Beyrut Amerikan Üniversitesi’nde siyaset bilimi
profesörü olarak çalışan ve politik İslam konusunda uzman olan Dr. Ahmed
Mussalli’ye göre, “Bu El-Kaide birimi, geçmişte ulaşması güç olduğu hedefleri
vurma noktasında, Lübnan ve Suriye’deki mevcut koşulları altın bir fırsat
olarak değerlendirmektedir. Sınırdaki mevcut duruma bakan hareket, Hizbullah ve
destekçilerine karşı saldırılar tertiplemek amacıyla Suriye’den Lübnan’a artık
militan nakledebiliyor.”
14 Mart içindeki bazı gruplarla birlikte iş tutan bu
güçler de Hizbullah kontrolündeki mahallelerde karışıklık çıkartmaya çalışıyor.

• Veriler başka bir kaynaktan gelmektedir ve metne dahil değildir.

Inductive net_step c : net_label → Net → Prop :=
  | ns_receive n d f rest es s fs :
      net_frames c ≡ₚ (n, d, f) :: rest → node_Receive n (net_now c) d f (net_node c n) = Ok (es, s) → emit_all n es = Ok fs →
      net_step c (NReceive (n, d, f)) (mkNet (net_now c) (update n s (net_node c)) (rest ++ fs) (net_log c ++ ((n,.) <$> es)))
  | ns_time now' :
      net_now c ≤ now' → (∀ n, Forall (Z.le now') (m_timeoutEvents (reassembly c n)) ∧ now' + m_fragmentExpirationTimeout (reassembly c n) < 2 ^ 63) →
      net_step c NTime (mkNet now' (net_node c) (net_frames c) (net_log c))
  | ns_other n p h iif r s' :
      psize p < 2 ^ 32 → ProcessFragment (net_now c) p h iif (reassembly c n) = Ok (r, s') →
      net_step c (NOther n p h) (mkNet (net_now c) (update n (with_reassembly s' (net_node c n)) (net_node c)) (net_frames c) (net_log c))
  | ns_fire n ns s' :
      net_now c ∈ m_timeoutEvents (reassembly c n) → fire (net_now c) (reassembly c n) = Ok (ns, s') →
      net_step c (NFire n) (mkNet (net_now c) (update n (with_reassembly s' (net_node c n)) (net_node c)) (net_frames c) (net_log c)).

(** The latest label comes first. *)
Inductive net_runs c : list net_label → Net → Prop :=
  | nr_nil : net_runs c [] c
  | nr_cons labs c' lab c'' : net_runs c labs c' → net_step c' lab c'' → net_runs c (lab :: labs) c''.

Definition is_receive (l : net_label) : bool := match l with NReceive _ => true | _ => false end.
Definition receptions (labs : list net_label) : nat := length (filter (λ l, is_receive l = true) labs).

(** ** Time to live *)

Abbreviation packet_ok := (packet_ok checksumEnabled).

(** A frame with the packet it carries, for a unicast destination. *)
Definition Flight : Type := (N * Z) * (Packet * Ipv4Header).
Definition to_frame (y : Flight) : Frame := (y.1.1, y.1.2, frame y.2).
Definition unicast (y : Flight) : Prop := packet_ok y.2 ∧ IsMulticast (m_destination y.2.2) = false.

(** A time to live of 0 is worth 256. *)
Definition hops (h : Ipv4Header) : Z := if m_ttl h =? 0 then 256 else m_ttl h.
Definition weight (y : Flight) : Z := psize y.2.1 * hops y.2.2.
Definition total (ys : list Flight) : Z := foldr (λ y t, weight y + t) 0 ys.

Lemma total_app ys zs : total (ys ++ zs) = total ys + total zs.
Proof using. induction ys as [|y ys IH]; cbn [app total foldr]; [done|]. unfold total in *. lia. Qed.

Lemma total_perm ys zs : ys ≡ₚ zs → total ys = total zs.
Proof using. induction 1; unfold total in *; cbn [foldr] in *; lia. Qed.

Lemma hops_pos h : ip_ok h → 1 ≤ hops h.
Proof using. intros Hh. destruct (ip_bytes _ Hh) as (_ & Ht & _). unfold hops, fits in *. destruct (Z.eqb_spec (m_ttl h) 0); lia. Qed.

(** The pieces of a packet: together not longer than it. *)
Definition bytes (l : list (Packet * Ipv4Header)) : Z := foldr (λ x t, psize x.1 + t) 0 l.

Lemma cuts_bytes o last p l : cuts o last p l → bytes l = psize p.
Proof using.
  revert o p. induction l as [|[q h] l IH]; intros o p Hl; [done|]. apply cuts_cons in Hl as (_ & _ & p' & -> & _ & Hl).
  rewrite psize_app. cbn [bytes foldr fst]. destruct l as [|y l]; [subst p'; by rewrite psize_nil|]. fold (bytes (y :: l)). by rewrite (IH _ _ Hl).
Qed.

Lemma emit_all_app n e1 e2 fs : emit_all n (e1 ++ e2) = Ok fs → ∃ f1 f2, emit_all n e1 = Ok f1 ∧ emit_all n e2 = Ok f2 ∧ fs = f1 ++ f2.
Proof using.
  revert fs. induction e1 as [|e e1 IH]; intros fs Ef; [by exists [], fs|]. cbn [app emit_all] in Ef |- *. res_inv.
  match goal with H : emit_all _ (_ ++ _) = Ok _ |- _ => destruct (IH _ H) as (f1 & f2 & -> & -> & ->) end. subst fs.
  match goal with H : emit _ _ = Ok ?a |- _ => rewrite H; exists (a ++ f1), f2 end. by rewrite <- app_assoc.
Qed.

Lemma emit_all_ok n e1 e2 f1 f2 : emit_all n e1 = Ok f1 → emit_all n e2 = Ok f2 → emit_all n (e1 ++ e2) = Ok (f1 ++ f2).
Proof using.
  revert f1. induction e1 as [|e e1 IH]; intros f1 E1 E2; cbn [app emit_all] in *; [by simplify_eq|]. res_inv. subst f1.
  match goal with H : emit _ _ = Ok _, H' : emit_all _ _ = Ok ?a |- _ => rewrite H; res_simpl; rewrite (IH _ H' E2) end. by rewrite <- app_assoc.
Qed.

Bu güçler, Hizbullah, Arap Baharı ve İslamî uyanışı desteklemesine karşın, onun
Suriye krizindeki rolünü kavrama noktasında kafa karışıklıklarına sebep
oluyorlar.
Bir Hizbullah kaynağına göre, Lübnan ve bölgedeki
karmaşık durum iç ve dıştaki düşmanlar yüzünden daha da içinden çıkılmaz bir
hâl alıyor. Bir dostumun tespitine göre, Hizbullah’ın ve Lübnan’ın yüzleştiği
bir diğer tehlike de uluslararası direnişin lideri olarak bu hareketin basit
anlamda yerel bir Şii partisi olarak görülmesi.

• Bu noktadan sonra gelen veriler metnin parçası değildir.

(* ===== verification/IpDelivery.v ===== *)
(** * A datagram on its way through the network

    [datagram_delivered]: along a path of nodes whose tables lead to the destination, whatever is cut and
    however the fragments overtake each other, the protocol above gets the bytes that were sent, once. *)

From S2P Require Import Prelude Buffer BufferCorrect Address Ipv4Address ByteIter BufferIter Ipv4Header NsTime IpFragments IpReassembly IpTimeouts IpTheorems IpInterfaces Ipv4L3 IpForwarding StaticRouting ListRouting.
Local Open Scope Z_scope.

Section delivery.
Context {N : Type} `{EqDecision N} {P : Type} `{RoutingProtocol P}.
Context (GetMtu : N → Z → Z) (IsLoopback NeedsArp SupportsMulticast : N → Z → bool) (checksumEnabled : bool).
Context (L4Receive : N → Z → Packet → Ipv4Header → Z → RxStatus) (Hash32 : list Z → Z) (wire : N → Z → Hardware → option (N * Z)).

Abbreviation Net := (Net (N := N) (P := P)).
Abbreviation net_step := (net_step GetMtu IsLoopback NeedsArp SupportsMulticast checksumEnabled L4Receive Hash32 wire).
Abbreviation net_runs := (net_runs GetMtu IsLoopback NeedsArp SupportsMulticast checksumEnabled L4Receive Hash32 wire).
Abbreviation node_Receive := (node_Receive GetMtu IsLoopback NeedsArp SupportsMulticast checksumEnabled L4Receive Hash32).
Abbreviation emit_all := (emit_all wire).
Abbreviation packet_ok := (packet_ok checksumEnabled).
Abbreviation read := (read checksumEnabled).
Abbreviation hop_header := (hop_header checksumEnabled).
Abbreviation Flight := (Flight (N := N)).
Implicit Types (s : Ipv4L3 P) (c : Net) (ys : list Flight) (h : Ipv4Header).

(** The nodes, but for what they reassemble; the destination, a protocol, and [q], which handles it at [z]. *)
Context (nodes : N → Ipv4L3 P) (dst : Ipv4Address) (protocol q : Z) (z : N * Z).

(** At [x] datagrams to [dst] are forwarded to [y]. *)
Definition forwards (x y : N * Z) : Prop :=
  ∃ rp r dev hw, receiving x.2 (nodes x.1) ∧ m_routingProtocol (nodes x.1) = Some rp ∧
    (∀ p h, m_destination h = dst → RouteInput (l3_ip (nodes x.1)) p h x.2 true rp = Ok (true, [Ucb r], rp)) ∧
    (∀ h, m_destination h = dst → leads (GetMtu x.1) (IsLoopback x.1) (NeedsArp x.1) (SupportsMulticast x.1) (l3_ip (nodes x.1)) r h dev hw) ∧
    wire x.1 dev hw = Some y.

Definition iif (x : N * Z) : Z := GetInterfaceForDevice x.2 (l3_ip (nodes x.1)).

(** At [x] they are delivered. *)
Definition accepts (x : N * Z) : Prop :=
  ∃ rp, receiving x.2 (nodes x.1) ∧ m_routingProtocol (nodes x.1) = Some rp ∧
    (∀ p h, m_destination h = dst → RouteInput (l3_ip (nodes x.1)) p h x.2 true rp = Ok (true, [Lcb (iif x)], rp)) ∧
    serves (nodes x.1) protocol (iif x) q.

(** [k] nodes forward on the way. *)
Inductive path : N * Z → nat → Prop :=
  | path_end : path z 0
  | path_hop x y k : forwards x y → path y k → path x (S k).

Lübnan Güçleri lideri Samir Geagea şu suçlamayı
sürekli yineliyor:
“8
Mart ittifakı (Hizbullah liderliğindeki blok) ülkede giderek bozulan güvenlik
durumunun arkasındaki aslî fail. Bu ittifak, Suriye rejimine dönük baskının
azaltılması amacıyla mümkün olabildiğince çok sayıda gerilim noktası yaratmaya
çalışıyor.”
Hizbullah’a doğrudan atıfta bulunan Geagea’ya göre,
“Devlet
içindeki devletçiğin mevcudiyetinden muazzam bir dizi stratejik tehlike ortaya
çıkmaktadır. Devletin bu devletçik üzerinde herhangi bir otoritesi mevcut
değildir, zira devletçiğin sahipleri ile onun müttefikleri devleti felç
etmektedirler.”
Geagea ve müttefikleri, Hizbullah’ı Lübnan’daki
Suriyeli ve Arapların kaçırılması karşısında “kör bir sessizliğe” gömülmekle
suçluyor:
“Etkisi
altındaki bölgelerde yaşanan bu türden olaylarla ilgili olarak Hizbullah’ı
kınıyoruz. Öte yandan Genel Sekreter Seyyid Hasan Nasrallah ise bu olayları
kınamak yerine sadece hiçbir şeyin kendi kontrollerinde olmadığını iddia
etmekle yetiniyor. Bu da onun yaşanan olaylara rıza gösterdiği anlamına
geliyor.”
New York Times’da yazan
Hanin Ghaddar’a göre,
“bir
şeyler köklü bir biçimde değişti. Suriye’nin Lübnan’da uzun süredir güçlü bir
vekili olarak faaliyet yürüten Şii militan grubu Hizbullah yaralı bir aslan
gibi. Elindekini korumak ile yanı başında çöken rejimi korumak arasındaki ince
çizgide yürümeye çalışıyor.”
Normalde kendi partileri bünyesinde faaliyet yürüten
14 Mart gençlik örgütleri artık Hizbullah liderliğindeki Direniş’e ait
unsurlara karşı ortak çalışmalar yürütmeye başlamış durumdalar. Geçen hafta
Saint Joseph Üniversitesi’nde Lübnan Güçleri, Gelecek Hareketi, Katib
(Maruniler), Cemaatü’l İslamiye ve Millî Liberal Parti mensubu yüzlerce genç
Dışişleri Bakanı Adnan Mansur’un istifası ile Suriye büyükelçisi Ali Abdulkerim
Ali’nin ülkeden kovulması için bir yürüyüş tertiplediler. Yürüyüş boyunca
atılan sloganlarda ayrıca Hizbullah da hedef alındı.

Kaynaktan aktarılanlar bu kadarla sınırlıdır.